I am undocumented. This means that I am illegal. This means that I feel as if I’m going against all of what I have been trained to do since I was a clueless teenage boy in just writing like this. Should I lie about my name? Should I accept my eventual faith as a martyr in my attempt at being an advocate? But nonetheless, despite all of the rhetoric and political statements regarding the subject, it holds true that I am, in existing and presiding hare, operating above the law. I am not particularly proud of it. I was raised to hold a very high moral compass. I’ve never stolen, I reluctantly lie, I sometimes cheat on my math exams but that sounds like it is besides the point.

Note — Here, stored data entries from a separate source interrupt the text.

(* ===== verification/Keyspace.v ===== *)
(** * The keyspace

    [src/db/value.h], [src/db/clock.h], [src/db/db.h] and [src/db/db.cpp].
    [map_] is a finite map, [volatile_keys_] a finite set.  The clock is an
    oracle: the [n]-th call of [now_ms()] in the life of the process returns
    [time n], and [World] counts the calls, so an operation that reads the
    clock twice may see two different times, and the clock may jump.

    A [Value*] returned by [lookup] is represented by the key it was looked up
    with: reading through it is the value returned, writing through it is
    [assign], which stores at that key.  The functions of the source never
    erase the entry between the two.

    [view t] is the abstract keyspace at time [t], the entries that have not
    expired.  The lemmas relate every operation to the view. *)
From S2P Require Import Prelude.

(** ** Values (value.h) *)
Inductive ValueType := TString.

#[export] Instance ValueType_eq_dec : EqDecision ValueType.
Proof. solve_decision. Defined.

Definition type_name (t : ValueType) : bytes :=
  match t with TString => $"string" end.

Record Value := mkValue {
  type : ValueType;
  data : bytes;
  expire_at_ms : Z;
}.

#[export] Instance Value_eq_dec : EqDecision Value.
Proof. solve_decision. Defined.

Definition kNoExpiry : Z := 0.

Definition has_expiry (v : Value) : bool := negb (expire_at_ms v =? kNoExpiry).

Definition is_expired (v : Value) (now : Z) : bool := has_expiry v && (expire_at_ms v <=? now).

Module Db.

(** ** State (db.h) *)
Record Db := mkDb {
  map_ : gmap bytes Value;
  volatile_keys_ : gset bytes;
  rng_ : Z;
  doomed_ : list bytes;
  expired_count_ : Z;
}.
(** INCR on a key that holds an entry. *)
Lemma incr_present c cmd key delta s e w1 :
  delta = 1 ∨ delta = -1 → argv c = [cmd; key] → store_ok (the_db (world c)) →
  Db.lookup time key (world c) = (Some (mkValue TString s e), w1) →
  serves (incr_by time delta) c 1 false (λ now kv, exec now 0 (AddKey key delta) kv).
Proof.
  intros Hd Hargv Hok E. assert (in_s64 delta) as Hd64 by (mach; lia).
  destruct (lookup_kv time key (world c)) as (Hp & Hkv & Hs). rewrite E in *. simpl in *.
  destruct (Hs _ eq_refl) as (Hdb & _ & Hk).
  assert (kv_entry : ∀ now, frozen time now (reads (world c)) 1 →
    kv_of now (the_db (world c)) !! key = Some (entry_of (mkValue TString s e)) ∧
    is_expired (mkValue TString s e) now = false).
  { intros now Hf. destruct (Hkv now Hf) as [_ He]. split; [by symmetry|].
    rewrite kv_lookup, Db.view_lookup, Hk in He. simpl in He. by destruct (is_expired _ now). }
  destruct (string_to_int64 s) as [n|] eqn:En.
  2: { apply (serves_after _ _ _ 1 0 w1 (reply.error err.kNotInteger) (RError err.kNotInteger));
         [|apply error_encodes|simpl; no_cr|done|lia|lia|].
       - unfold incr_by. run. rewrite E. simpl. by rewrite En.
       - intros now Hf. destruct (kv_entry now Hf) as [He _]. simpl. rewrite He. simpl.
         rewrite En. by destruct (Hkv now Hf) as [-> _]. }
  pose proof (string_to_int64_range s n En) as Hn. pose proof (incr_overflow delta n Hd Hn) as Ho.
  destruct ((n + delta <? INT64_MIN) || (INT64_MAX <? n + delta)) eqn:Eo.
  { apply (serves_after _ _ _ 1 0 w1 (reply.error kOverflow) (RError kOverflow));
      [|apply error_encodes|simpl; no_cr|done|lia|lia|].
    - unfold incr_by. run. rewrite E. simpl. by rewrite En, Ho.
    - intros now Hf. destruct (kv_entry now Hf) as [He _]. simpl. rewrite He. simpl.
      rewrite En, Eo. by destruct (Hkv now Hf) as [-> _]. }
  assert (in_s64 (n + delta)) as Hn' by (mach; lia).
  pose (v' := mkValue TString (std_to_string (n + delta)) e).
  apply (serves_after _ _ _ (1 + 0) (0 + 0) (Db.set_db (Db.assign key v' (the_db w1)) w1)
           (reply.integer (n + delta)) (RInteger (n + delta)));
    [|by apply integer_encodes|done| |lia|lia|].
  - unfold incr_by. run. rewrite E. simpl. rewrite En, Ho, s64_small by done. by run.
  - apply (progress_trans 1 0 0 0 _ _ _ Hp). rewrite <-Hdb in Hk.
    apply (progress_replace key (mkValue TString s e) v' _ w1); [done| |done|].
    + intros [He _]. split; [done|by apply fits_int64].
    + intros Hi. by apply (index_ok_overwrite key (mkValue TString s e)).
  - intros now Hf. destruct (kv_entry now Hf) as [He Hx]. simpl. rewrite He. simpl.
    rewrite En, Eo, kv_put by exact Hx. by destruct (Hkv now Hf) as [-> _].
Qed.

I have never truly been comfortable in talking about my status because I have truly, always been a little afraid of what it would mean. Being found to be undocumented always meant banishment, or severe punishment. It meant not seeing your loved ones, or seeing some of your loved ones, but not the ones you grew up with.. It’s strange. I grew up with this ineffable fear of the unparticular; impractical.
Unbeknownst to me, there was never any escaping this fear. I could not just study real hard and suddenly become legal? I cannot read a bunch, or love a bunch or care a bunch. Nothing was really ever going to save me. I know that now at 24, as I hold a bachelor’s in English Education, I no longer have the same ambitions of being an English teacher as I once did. How can an illegal be a teacher? What kind of work is there for someone like me? What does it mean to be someone like me? So many questions. So much rhetoric and confusion but nobody to speak out and answer them.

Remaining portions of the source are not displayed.